Retailer An entity that provides a retail service to a customer. This entity will be licensed by NERSA to provide retail electricity services. A distributor will be required to provide retail services to its franchise customers and a retailer will provide services to its contestable customers.

Service charge The service charge is the fixed charge payable every month. It is a contribution towards service-related costs, e.g. customer service costs.

Standard supply The least-cost economic investment required to provide an adequate supply in terms of NRS 048, NERSA’s power quality directive and in future the Distribution Grid Code (see also premium supply).
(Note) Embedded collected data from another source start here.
(* ===== verification/Mem.v ===== *)
(** * Memory, atomic operations and programs (atomic.h, test.h)

    The shared store of the program, the atomic operations of [atomic.h], and
    the type [prog] in which every C function of the development is written: a
    tree of single memory operations.  One translation of a function thus has
    two readings: [run] executes it alone, [pstep] interleaves it, operation
    by operation, with the programs of the other threads. *)
From S2P Require Import Prelude.

(** ** Constants of test.h *)

Definition NB_TEST : Z := 2000000.
Definition ITERATION : Z := 5.
Definition MAX_THREAD : Z := 256.
Definition CACHESIZE : Z := 64.

(** [clean_pointer] and [mark_pointer]: bit 0 of a node address is a mark. *)
Definition clean_pointer (p : Z) : Z := Z.land p (-2).
Definition mark_pointer (p : Z) : Z := u64 (p + 1).

(** ** Locations *)

(** [__thread] variables (mrow.c, allocator_malloc.c, list_gecos.c, rcu.c). *)
Inductive tlsvar :=
  | Vthread | Vnbretry | Vnbrelink | Vnbreprev | Vnbmallocs | Vnbfl
  | Vnbblockeds | Vthd_seed | Vthd_nbupdaters | Vthd_ins | Vthd_del | Vthd_sea
  | Vlfl | Vlfl_tail | Vlcnt | Vfree_later | Vamort.

(** Shared globals of static storage duration. *)
Inductive gvar :=
  | Gfreelist | Gfrct | Ggo | Gdone | Gready | Gqsblockeds | Grcublockeds.

(** A location of the shared store.  A [node_t *] is an address [p]; the
    fields of the node at [p] are [LKey p], [LNext p], ...  A [node_t **] is
    the location of a bucket's head or of a [next] field; a [lock_t *] is
    [LLock i], the lock of bucket [i]. *)
Inductive loc :=
  | LHead (i : Z) | LLock (i : Z)
  | LKey (p : Z) | LNext (p : Z) | LMrNext (p : Z) | LRc (p : Z) | LGc (p : Z)
  | LGlob (g : gvar)
  | LTls (t : Z) (v : tlsvar)
  | LHP (i : Z) | LZlistP (t : Z) | LZlistN (t : Z).

#[export] Instance tlsvar_eq_dec : EqDecision tlsvar.
Proof. solve_decision. Defined.
#[export] Instance gvar_eq_dec : EqDecision gvar.
Proof. solve_decision. Defined.
#[export] Instance loc_eq_dec : EqDecision loc.
Proof. solve_decision. Defined.

Definition tlsvar_code (v : tlsvar) : Z :=
  match v with
  | Vthread => 0 | Vnbretry => 1 | Vnbrelink => 2 | Vnbreprev => 3
  | Vnbmallocs => 4 | Vnbfl => 5 | Vnbblockeds => 6 | Vthd_seed => 7
  | Vthd_nbupdaters => 8 | Vthd_ins => 9 | Vthd_del => 10 | Vthd_sea => 11
  | Vlfl => 12 | Vlfl_tail => 13 | Vlcnt => 14 | Vfree_later => 15 | Vamort => 16
  end.

Definition tlsvar_decode (c : Z) : tlsvar :=
  match c with
  | 0 => Vthread | 1 => Vnbretry | 2 => Vnbrelink | 3 => Vnbreprev
  | 4 => Vnbmallocs | 5 => Vnbfl | 6 => Vnbblockeds | 7 => Vthd_seed
  | 8 => Vthd_nbupdaters | 9 => Vthd_ins | 10 => Vthd_del | 11 => Vthd_sea
  | 12 => Vlfl | 13 => Vlfl_tail | 14 => Vlcnt | 15 => Vfree_later | _ => Vamort
  end.

Definition gvar_code (g : gvar) : Z :=
  match g with
  | Gfreelist => 0 | Gfrct => 1 | Ggo => 2 | Gdone => 3 | Gready => 4
  | Gqsblockeds => 5 | Grcublockeds => 6
  end.

Definition gvar_decode (c : Z) : gvar :=
  match c with
  | 0 => Gfreelist | 1 => Gfrct | 2 => Ggo | 3 => Gdone | 4 => Gready
  | 5 => Gqsblockeds | _ => Grcublockeds
  end.

Definition loc_code (l : loc) : Z * Z * Z :=
  match l with
  | LHead i => (0, i, 0) | LLock i => (1, i, 0)
  | LKey p => (2, p, 0) | LNext p => (3, p, 0) | LMrNext p => (4, p, 0)
  | LRc p => (5, p, 0) | LGc p => (6, p, 0)
  | LGlob g => (7, gvar_code g, 0)
  | LTls t v => (8, t, tlsvar_code v)
  | LHP i => (9, i, 0) | LZlistP t => (10, t, 0) | LZlistN t => (11, t, 0)
  end.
Tariff A tariff is a combination of charging parameters applied to recover measured quantities such as consumption and capacity costs, as well as unmeasured quantities such as service costs.

Technical losses Losses incurred over electrical networks due to the characteristics of the physical equipment usually associated with dissipation.

Transmission system

All lines and substation equipment where the nominal voltage is above 132kV.

Transmission use-of-system charges

The regulated tariff charged for the use of the transmission system which includes network, reliability, losses and/or service and administration charges.

Utilised capacity Utilised capacity (UC) is the greater of the customer’s notified maximum demand (NMD) and actual maximum demand registered in all time periods during the previous 12 months. Theoretically, the UC should equal NMD, but at times customers under-notify, resulting in a UC > NMD.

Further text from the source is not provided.